The United States Embassy near Monrovia said it has reached out to independent, internationally recognized firms with specialization in forensic investigations to conduct a scoping mission to ascertain the basic facts of the alleged missing currency matter, and determine to what extent a broader mission would be needed.
The current development is a direct response to request by aggrieved and disenchanted citizens under the banners, Concern Citizens United to Bring Back our Money (COCUBBOM), and Economic Freedom Fighters of Liberia (EFFL) for international partners to help with investigators to ascertain the fate of their "missing L$16 billion."
Another civil society group, the Citizens Action for the Establishment of a War and Economic Crimes Court in Liberia, are in support of the groups demanding accountability in the money saga.
COCUBBOM and EFFL carried out a peaceful protest in September, calling on the US Embassy, the European Union, the Economic Community of West African States (ECOWAS) and the United Nations to intervene by embarking on the Liberian government to account for the "missing money."
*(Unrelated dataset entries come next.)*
(* ===== verification/NodeSafety.v ===== *)
(** What cannot happen to a node: nothing it sends goes out in clear, nothing that
    is not authenticated has an effect, its routing table stays consistent, and the
    event loop stops only in the cases named. The runs considered interleave the
    turns of the loop with the tasks of the transport in any way. *)
From S2P Require Import Prelude Bytes CryptoTypes WireTypes FrameCodec Replay Session Wire TransferMsg DhtMsg.
From S2P Require Import PeerId Identity Noise Float64 PeerInfo Routing Transfer Connection Transport Node NodeLaws.

Local Open Scope Z_scope.
Local Open Scope method_scope.

Module NodeSafety.
Import Node.

(** Bytes from the wire are bytes. *)
Definition input_wf (i : input) : Prop :=
  match i with
  | Event (Some (TransportEvent.FrameReceived _ f)) => bytes_wf (Frame.payload f)
  | _ => True
  end.

(** *** Where frames and keys come from *)
Section Provenance.
Context `{SH : !Sha256, XX : !X25519, AE : !Aead}.
Variable id : Identity.t.

(** The handshakes of a node with the identity [id], by the message they sent last. *)
Definition dialled (hs : NoiseHandshake.t) (msg1 : bytes) : Prop :=
  ∃ r, NoiseHandshake.create_message1 r (NoiseHandshake.new_initiator id) = (hs, Ok msg1).

Definition answered (hs : NoiseHandshake.t) (msg2 : bytes) : Prop :=
  ∃ r msg1, NoiseHandshake.process_message1_create_message2 r msg1 (NoiseHandshake.new_responder id) = (hs, Ok msg2).

Definition confirmed (hs : NoiseHandshake.t) (msg3 : bytes) : Prop :=
  ∃ hs0 msg1 msg2, dialled hs0 msg1 ∧ NoiseHandshake.process_message2_create_message3 msg2 hs0 = (hs, Ok msg3).

Definition concluded (hs : NoiseHandshake.t) : Prop :=
  ∃ hs0 msg2 msg3, answered hs0 msg2 ∧ NoiseHandshake.process_message3 msg3 hs0 = (hs, Ok tt).

(** The sending key of a session that such a handshake ended in. *)
Definition session_key (k : bytes) : Prop :=
  ∃ hs keys x, ((∃ msg3, confirmed hs msg3) ∨ concluded hs) ∧
    NoiseHandshake.into_session_keys hs = Ok keys ∧ SecureSession.from_keys keys = Ok x ∧ SecureSession.send_cipher x = k.

(** Frames fit for the wire: a message that a handshake of the node produced; a frame
    whose payload is the seal of some message, under the sending key of one of the
    node's sessions and the nonce in its header; or the transport's own answer to a
    heartbeat, which has no payload. *)
Inductive covered : Frame.t → Prop :=
| covered_handshake hs msg :
    dialled hs msg ∨ answered hs msg ∨ confirmed hs msg → covered (Frame.new MessageType.Handshake Flags.empty 0 msg)
| covered_sealed ty k n m c :
    session_key k → aead_encrypt k (SecureSession.build_nonce n) [] m = Some c → covered (encrypted ty n c)
| covered_pong rid : covered (Frame.simple MessageType.Pong rid).

(** What is filed of a peer is a handshake of the node, or a session one led to. *)
Definition peer_ok (p : PeerState) : Prop :=
  match p with
  | InitiatorWaitMsg2 hs => ∃ msg1, dialled hs msg1
  | ResponderWaitMsg1 hs => hs = NoiseHandshake.new_responder id
  | ResponderWaitMsg3 hs => ∃ msg2, answered hs msg2
  | Secure x => session_key (SecureSession.send_cipher x)
  end.

Record inv (s : t) : Prop := {
  inv_identity : identity s = id;
  inv_table : RoutingLaws.wf (routing_table s);
  inv_sent : TcpSent.all_sent covered (tcp_transport s);
  inv_peers : map_Forall (λ _, peer_ok) (peer_states s)
}.

Definition keeps (h : handler) : Prop := ∀ s, inv s → inv (h s).1.

Lemma keeps_done : keeps (mdone tt).
Proof. intros s Hs. exact Hs. Qed.

Lemma keeps_try {A} (r : result Halt A) (k : A → handler) :
  (∀ a, keeps (k a)) → keeps (let? a := mtry r in k a).
Proof. intros Hk s Hs. unfold mthen, mtry. destruct r; try done. by apply Hk. Qed.

Lemma keeps_then (h k : handler) : keeps h → keeps k → keeps (h ;? k).
Proof.
  intros Hh Hk s Hs. unfold mthen. specialize (Hh s Hs). destruct (h s) as [s' [|e|]]; simpl in *; [|done..].
  by apply Hk.
Qed.

Lemma keeps_set (f : t → t) : (∀ s, inv s → inv (f s)) → keeps (mset f).
Proof. intros Hf s Hs. by apply Hf. Qed.

Lemma keeps_if_ok {E A} (r : result E A) (k : A → handler) : (∀ a, r = Ok a → keeps (k a)) → keeps (if_ok r k).
Proof. intros Hk s Hs. unfold if_ok. destruct r; try done. by apply Hk. Qed.

Lemma keeps_transfers {A} (f : TransferManager.t → TransferManager.t * outcome A) : keeps (on_transfers f).
Proof. intros s []. unfold on_transfers. destruct (f _). by split. Qed.

Lemma set_peer_inv a p s : peer_ok p → inv s → inv (set_peer a p s).
Proof. intros Hp []. split; try done. by apply map_Forall_insert_2. Qed.

Lemma drop_peer_inv a s : inv s → inv (drop_peer a s).
Proof. intros []. split; try done. by apply map_Forall_delete. Qed.

Lemma publish_inv e s : inv s → inv (publish e s).
Proof. by intros []. Qed.
End Provenance.

Create HintDb keeps.
#[local] Hint Resolve keeps_done keeps_transfers set_peer_inv drop_peer_inv publish_inv : keeps.

Section Safety.
Context `{SH : !Sha256, SOK : !Sha256Ok, XX : !X25519, AE : !Aead, AOK : !AeadOk, LG : !Log2, HX : !HexCrate, CRC : !Crc32c}.
Variable id : Identity.t.

Lemma tcp_send_inv e a f s : covered id f → inv id s → inv id (tcp_send e a f s).1.
Proof.
  intros Hf []. unfold tcp_send. pose proof (TcpSent.send_to_sent (covered id) (now e) a f (tcp_transport s) Hf) as H.
  destruct (TcpTransport.send_to _ _ _ _). split; auto.
Qed.

(** What [encrypt] answers is a seal under the session's key. *)
Lemma encrypt_seals x m x' n c :
  SecureSession.encrypt x m = (x', Ok (n, c)) →
  aead_encrypt (SecureSession.send_cipher x) (SecureSession.build_nonce n) [] m = Some c.
Proof.
  unfold SecureSession.encrypt. simpl. destruct (_ <? _); [done|]. destruct (aead_encrypt _ _ _ _) eqn:E; [|done].
  intros [= _ <- <-]. done.
Qed.

Lemma encrypt_key x m : SecureSession.send_cipher (SecureSession.encrypt x m).1 = SecureSession.send_cipher x.
Proof. unfold SecureSession.encrypt. simpl. by repeat case_match. Qed.

Lemma seal_and_send_inv e a ty m x s :
  session_key id (SecureSession.send_cipher x) → inv id s → inv id (seal_and_send e a ty m x s).1.
Proof.
  intros Hx Hs. unfold seal_and_send. pose proof (encrypt_key x m) as Hk.
  destruct (SecureSession.encrypt x m) as [x' r] eqn:E. simpl in Hk.
  assert (peer_ok id (Secure x')) as Hx' by (simpl; by rewrite Hk).
  destruct r as [[n c]| |]; simpl; [|by apply set_peer_inv..].
  apply tcp_send_inv; [|by apply set_peer_inv]. exact (covered_sealed id ty _ n m c Hx (encrypt_seals _ _ _ _ _ E)).
Qed.

Lemma send_secure_inv e a ty m s : inv id s → inv id (send_secure e a ty m s).1.
Proof.
  intros Hs. unfold send_secure. destruct (peer_states s !! a) as [[hs|hs|hs|x]|] eqn:Hx; try done.
  apply seal_and_send_inv; [|done]. exact (inv_peers _ _ Hs _ _ Hx).
Qed.

Lemma send_message_inv e a m s : inv id s → inv id (send_message e a m s).
Proof.
  intros Hs. unfold send_message. pose proof (send_secure_inv e a MessageType.Data m s Hs) as H.
  destruct (send_secure _ _ _ _ _) as [s' []]; [|done]. by destruct H.
Qed.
The protesters also called on these international partners to provide technicians to investigate the matter as they do not trust the Liberian government on accounts that officials have been providing conflicting information surrounding the issue, and that most of the people on the presidential investigative team are related to people who are to be investigated.
According to the US Embassy release, issued on October 10, it is its assessment that such a report would be the most credible and effective means to determine quickly the scale of the problem, and would be an appropriate means for the United States to support the Liberian government's and citizens' desire to understand the allegations and facts.
"If a broader and longer investigation were found to be needed after the scoping mission has concluded, the government could discuss next steps with international partners," the release said.
The embassy noted that in order to ensure the effectiveness and integrity of the process, the U.S. and Liberian governments have agreed for the independent forensic investigators to conduct their work with full access to information needed, and without the imposition of additional actors from the government, civil society or international partners.
They went further to reach a consensus that the completed report will be made public, so that there is full transparency and understanding of the investigation outcomes.
"We urge all Liberians to remain patient as the Liberian government, assisted by the United States and other international partners, considers appropriate and expeditious means to help resolve current concerns and questions about Liberia's currency.
Meanwhile the EU Delegation in Monrovia has acknowledged receipt of petition by disenchanted citizens demanding accountability in the "missing L$16 billion."
The petition was delivered since September 24, but the EU could not acknowledge receipt of the petition to the media until October 9 when a release from there reached the Daily Observer.
In its release, the EU Delegation, like the US Embassy, commended the protesters for conducting themselves peacefully and also the government for the enabling environment provided. Stressing the need for clarity on the issue in the face of such grievous allegations, the EU Delegation said it is important that a full, complete and transparent investigation is carried out and finished as soon as possible.
The EU further notified the public that it has not provided any technical or financial support to aid the ongoing investigation by the government as being stated in the circle of the media.